All’attività di scrittore, Gurnah affianca l’attività accademica: dal 1980 al 1982 presso la Bayero University, nella città di Kano, nella Nigeria settentrionale e poi all’Università del Kent, a Canterbury, dove sempre nell’ 82 ha conseguito il dottorato di ricerca. Fino a poco tempo fa (precisa il sito “Rai News”) è stato docente di Letteratura Inglese e Post Coloniale e direttore degli studi universitari presso il Dipartimento di Inglese dello stesso ateneo.

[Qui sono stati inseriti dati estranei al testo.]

(** * New windows *)

Definition next_window (class : rstring) (par q : Z) m : OS2Window :=
  new_window (next_hwnd m) class (from_option c_pfn_wp 0 (classes m !! class)) par q.
Definition adopt (par h : Z) (i : Z) (w : OS2Window) : OS2Window :=
  if decide (i = par ∧ par ≠ 0) then set_children (children w ++ [h]) w else w.
Lemma create_window_result class par q m h m' n :
  room (n + 1) m → 0 ≤ n → create_window class par q m = Ok (h, m') →
  h = next_hwnd m ∧ next_hwnd m' = h + 1 ∧ h + 1 < M32 ∧ room n m' ∧
  m' = with_windows (windows m') (next_hwnd m') m ∧
  ∀ i, windows m' !! i = adopt par h i <$> <[h := next_window class par q m]> (windows m) !! i.
Proof.
  intros Hroom Hn. unfold create_window. cbv zeta.
  replace (next_hwnd (if par =? 0 then _ else _)) with (next_hwnd m) by (by destruct (par =? 0)).
  destruct (uadd _ _ _) as [next| | |] eqn:Hu; try done.
  assert (next = next_hwnd m + 1 ∧ next_hwnd m + 1 < M32 ∧ (overflow_checks = true ∨ next_hmq m + n < M32 ∧ next + n < M32))
    as (-> & Hlt & Hr).
  { unfold uadd, overflowing in Hu. destruct (Z.ltb_spec (next_hwnd m + 1) M32).
    - injection Hu as <-. split_and!; [done..|]. destruct Hroom as [|[? ?]]; [by left|right; lia].
    - destruct Hroom as [Hc|[? ?]]; [by rewrite Hc in Hu|lia]. }
  out_simpl. intros [= <- <-]. split_and!; try done.
  - unfold room. cbn. destruct (par =? 0); cbn; destruct Hr as [|[? ?]]; [by left|right; lia|by left|right; lia].
  - cbn. by destruct (par =? 0).
  - intros i. unfold adopt. destruct (decide (i = par ∧ par ≠ 0)) as [[-> Hp]|Hne].
    + rewrite (proj2 (Z.eqb_neq par 0)) by done. cbn [windows with_windows update_window]. by rewrite lookup_alter_eq.
    + transitivity (<[next_hwnd m := next_window class par q m]> (windows m) !! i);
        [|by destruct (<[_:=_]> (windows m) !! i)].
      destruct (Z.eqb_spec par 0); [done|]. cbn [windows with_windows update_window].
      rewrite lookup_alter_ne; [done|naive_solver].
Qed.
Lemma create_ok X class par q m h m' n :
  wm_ok X m → room (n + 1) m → 0 ≤ n → is_queue q m → create_window class par q m = Ok (h, m') →
  wm_ok X m' ∧ room n m' ∧ grows m m' ∧ (∃ v, windows m' !! h = Some v ∧ parent v = par).
Proof.
  intros Hm Hroom Hn Hq Hc. apply (create_window_result _ _ _ _ _ _ n) in Hc as (-> & Hnext & Hlt & Hr & Hm' & Hw); [|done..].
  set (h := next_hwnd m) in *. set (v := next_window class par q m) in *.
  assert (Hfresh : ∀ i w, windows m !! i = Some w → i < h) by (intros i w Hi; apply (ok_handle _ _ Hm) in Hi; lia).
  assert (Hfst : ∀ i w, w_handle (adopt par h i w) = w_handle w ∧ parent (adopt par h i w) = parent w ∧
    w_hmq (adopt par h i w) = w_hmq w) by (intros i w; unfold adopt; by case_decide).
  assert (Hold : ∀ i w, windows m !! i = Some w → windows m' !! i = Some (adopt par h i w)).
  { intros i w Hi. rewrite Hw, lookup_insert_ne, Hi; [done|]. apply Hfresh in Hi. lia. }
  assert (Hnew : windows m' !! h = Some (adopt par h h v)) by (by rewrite Hw, lookup_insert_eq).
  assert (Hinv : ∀ i w', windows m' !! i = Some w' → ∃ w, w' = adopt par h i w ∧ (i = h ∧ w = v ∨ windows m !! i = Some w)).
  { intros i w' Hi. rewrite Hw in Hi. apply fmap_Some in Hi as (w & Hi & ->). exists w. split; [done|].
    apply lookup_insert_Some in Hi as [[-> <-]|[_ Hi]]; auto. }
  split_and!; [|done| |].
  2: { split; [intros i [w Hi]; eexists; by apply Hold|]. rewrite Hm'. done. }
  2: { eexists. split; [exact Hnew|]. by rewrite (proj1 (proj2 (Hfst h v))). }
  assert (Hpar : ∀ c u, windows m !! c = Some u → ∃ u', windows m' !! c = Some u' ∧ parent u' = parent u).
  { intros c u Hu. exists (adopt par h c u). split; [by apply Hold|apply Hfst]. }
  rewrite Hm'. destruct Hm. split; cbn; rewrite ?Hnext; try done; try lia.
  - intros i w' Hi. destruct (Hinv _ _ Hi) as (w & -> & [[-> ->]|Hi']); rewrite (proj1 (Hfst _ _)); [split; [lia|done]|].
    destruct (ok_handle0 _ _ Hi'). split; [lia|done].
  - intros i w' Hi. destruct (Hinv _ _ Hi) as (w & -> & [[-> ->]|Hi']); rewrite (proj2 (proj2 (Hfst _ _))); [done|].
    by eapply ok_window_queue0.
  - intros i w' c Hi Hc. destruct (Hinv _ _ Hi) as (w & -> & Hcase).
    assert (c ∈ children w ∨ c = h ∧ i = par) as [Hc'|[-> ->]].
    { unfold adopt in Hc. case_decide; [|by left]. cbn in Hc. apply elem_of_app in Hc as [?|Hc]; [by left|right].
      apply list_elem_of_singleton in Hc. naive_solver. }
    + destruct Hcase as [[-> ->]|Hi']; [by apply elem_of_nil in Hc'|].
      destruct (ok_child0 _ _ _ Hi' Hc') as (u & Hu & <-). by apply Hpar.
    + eexists. split; [exact Hnew|]. by rewrite (proj1 (proj2 (Hfst h v))).
  - intros i w' Hi. destruct (Hinv _ _ Hi) as (w & -> & Hcase).
    assert (NoDup (children w) ∧ h ∉ children w) as [Hnd Hni].
    { destruct Hcase as [[-> ->]|Hi']; [split; [constructor|apply not_elem_of_nil]|]. split; [by eapply ok_children0|].
      intros Hc. destruct (ok_child0 _ _ _ Hi' Hc) as (u & Hu & _). apply Hfresh in Hu. lia. }
    unfold adopt. case_decide; [|done]. cbn. apply NoDup_app. split_and!; [done| |apply NoDup_singleton].
    intros x Hx Hx'. apply list_elem_of_singleton in Hx' as ->. done.
  - intros f c Hc. destruct (ok_frame0 _ _ Hc) as (u & Hu & <-). by apply Hpar.
  - intros f Hf. destruct (ok_shown0 f Hf) as [|[|(w & Hw' & Hd)]]; [by left|by right; left|right; right].
    exists (adopt par h f w). split; [by apply Hold|]. unfold adopt. by case_decide.
  - intros i Hi. destruct (ok_z_window0 i Hi) as [w Hw']. eexists. by apply Hold.
Qed.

L’Accademia di Stoccolma ha motivato il conferimento del Nobel a Gurnah con “la sua intransigente e compassionevole penetrazione degli effetti del colonialismo e del destino del rifugiato nel golfo tra culture e continenti”. Come sottolinea l’articolo di presentazione “Premio Nobel per la Letteratura 2021 a Abdulrazak Gurnah” di Cristina Taglietti sul “Corriere della Sera”, egli “ha anticipato quella letteratura della migrazione e della multiculturalità, oggi molto praticata dagli scrittori contemporanei più giovani”.

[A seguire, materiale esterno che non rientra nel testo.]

(* ===== verification/Mci.v ===== *)
(** Multimedia (src/src/loader/mmpm.rs): the MCI devices, the commands and command strings on
    them, and the threads that watch a sound to its end.

    SDL's audio is a class of operations [AudioHost].  A call is a [prog]: the steps it takes one
    after the other, each of them what it does under one lock, one access to guest memory or one
    call of SDL; between two steps other threads go on.  Loading a file, which
    locks the drives for each of its accesses and no device, is one step.  An [AtomicBool] shared with a watcher is a
    cell of [flags]; a watcher thread is a state of its own, which [watcher_step] moves on by what
    it does under one lock.  The tone of DosBeep is floating-point arithmetic and left out. *)
From S2P Require Import Prelude Bytes Vfs Text Codepage GuestMem HandleTable PmTypes.
From S2P Require ApiRegistry.

Definition MCI_OPEN := 0x0001.
Definition MCI_CLOSE := 0x0002.
Definition MCI_PLAY := 0x0006.
Definition MCI_STOP := 0x0008.
Definition MCI_SEEK := 0x0009.
Definition MCI_RECORD := 0x000B.
Definition MCI_SET := 0x000D.
Definition MCI_STATUS := 0x001E.
Definition MCI_NOTIFY := 0x0001.
Definition MCI_WAIT := 0x0002.
Definition MCI_FROM := 0x0040.
Definition MCI_OPEN_TYPE := 0x2000.
Definition MCI_OPEN_ELEMENT := 0x8000.
Definition MCI_SET_AUDIO := 0x0800.
Definition MCI_SET_VOLUME := 0x0400.
Definition MCI_STATUS_POSITION := 0x0001.
Definition MCI_STATUS_LENGTH := 0x0002.
Definition MCI_STATUS_MODE := 0x0004.
Definition MCI_MODE_NOT_READY := 0x0524.
Definition MCI_MODE_STOP := 0x0529.
Definition MCI_MODE_PLAY := 0x0526.
Definition MM_MCINOTIFY := 0x0502.
Definition MCI_NOTIFY_SUCCESSFUL := 0x0001.
Definition MCI_NOTIFY_SUPERSEDED := 0x0002.
Definition MCIERR_SUCCESS := 0.
Definition MCIERR_INVALID_DEVICE_ID := 263.
Definition MCIERR_CANNOT_LOAD_DRIVER := 262.
Definition MCIERR_UNSUPPORTED_FUNCTION := 269.
Definition MCIERR_INVALID_DEVICE_NAME := 256.
Definition AUDIO_S16LSB := 0x8010.
Definition SDL_AUDIO_MASK_BITSIZE := 0xFF.

(** * Devices *)

Inductive MciMode := NotReady | Stopped | Playing.
(** The samples that [wav_buf] points to, if it does; [notify_cancel] is the name of a flag. *)
Record MciDevice := mk_dev {
  device_type : rstring; element_name : rstring; mode : MciMode; audio_dev : Z;
  wav_buf : option bytes; wav_len : Z; wav_freq : Z; wav_format : Z; wav_channels : Z;
  current_position : Z; volume : Z; notify_hwnd : Z; notify_cancel : option Z;
}.
Definition with_position (v : Z) d : MciDevice :=
  mk_dev (device_type d) (element_name d) (mode d) (audio_dev d) (wav_buf d) (wav_len d) (wav_freq d)
    (wav_format d) (wav_channels d) v (volume d) (notify_hwnd d) (notify_cancel d).
Definition with_volume (v : Z) d : MciDevice :=
  mk_dev (device_type d) (element_name d) (mode d) (audio_dev d) (wav_buf d) (wav_len d) (wav_freq d)
    (wav_format d) (wav_channels d) (current_position d) v (notify_hwnd d) (notify_cancel d).
Definition with_cancel (v : option Z) d : MciDevice :=
  mk_dev (device_type d) (element_name d) (mode d) (audio_dev d) (wav_buf d) (wav_len d) (wav_freq d)
    (wav_format d) (wav_channels d) (current_position d) (volume d) (notify_hwnd d) v.
Definition sounding (m : MciMode) (a hwnd : Z) d : MciDevice :=
  mk_dev (device_type d) (element_name d) m a (wav_buf d) (wav_len d) (wav_freq d)
    (wav_format d) (wav_channels d) (current_position d) (volume d) hwnd (notify_cancel d).

(** * SDL *)

(** The fields of [SDL_AudioSpec] that are looked at, and what [SDL_LoadWAV_RW] makes of a file. *)
Record AudioSpec := mk_spec { sp_freq : Z; sp_format : Z; sp_channels : Z }.
Record Wav := mk_wav { w_data : bytes; w_spec : AudioSpec }.
(** [mix] mixes into silence; [convert] is [SDL_BuildAudioCVT] and [SDL_ConvertAudio]; [drain] is
    the time that passes until a device has played its queue, or some milliseconds are over. *)
Class AudioHost (A : Type) := {
  load_wav : bytes → option Wav;
  mix : bytes → Z → Z → bytes;
  convert : bytes → AudioSpec → AudioSpec → option bytes;
  audio_init : A → bool * A;
  open_audio : AudioSpec → A → option (Z * AudioSpec) * A;
  queue_audio : Z → bytes → A → A;
  unpause : Z → A → A;
  close_audio : Z → A → A;
  queued_size : Z → A → Z;
  drain : Z → Z → A → A;
}.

Purtroppo la consegna del premio (Il una medaglia d’oro e 10 milioni di corone svedesi (oltre 1,14 milioni di dollari), sarà condizionata dal COVID.
Non potrà essere dal vivo a Stoccolma a dicembre, ma la cerimonia e il discorso di vincitori avverranno online e in streaming. Gli stessi vincitori del 2020 e del 2021 saranno invitati nella capitale svedese appena possibile.
Parlando in un audio pubblicato sul sito della Fondazione che ha istituito e conferisce il premio, Gurnah ha detto di essersi chiesto chi avrebbe preso quello per la Letteratura e di aver pensato umilmente che fosse uno scherzo, che fosse successo a lui.
Ha esortato l’Europa ha considerare una ricchezza i rifugiati e a riflettere sul fatto che non arrivano “a mani vuote”. “Molte di queste persone che vengono, fuggono per necessità, e anche francamente perché hanno qualcosa da dare.
Ha ammesso che è significativo che il Nobel per la Letteratura sia andato a lui, con la sua storia e l’argomento delle sue opere. Questi temi dovranno essere ancora discussi.
“Queste sono cose che ci accompagnano ogni giorno. Le persone muoiono, le persone vengono ferite in tutto il mondo”, ha proseguito. “Dobbiamo affrontare questi problemi nel modo più gentile”. “Sono venuto in Inghilterra quando queste parole, come ‘richiedente asilo’ – si legge su Bbc online – non erano esattamente le stesse: sempre più persone stanno lottando e scappando dagli stati terroristici”. “Il mondo è molto più violento di quanto non fosse negli anni ’60, quindi ora c’è una maggiore pressione sui paesi che sono al sicuro, attirano inevitabilmente più persone”, ha concluso lo scrittore.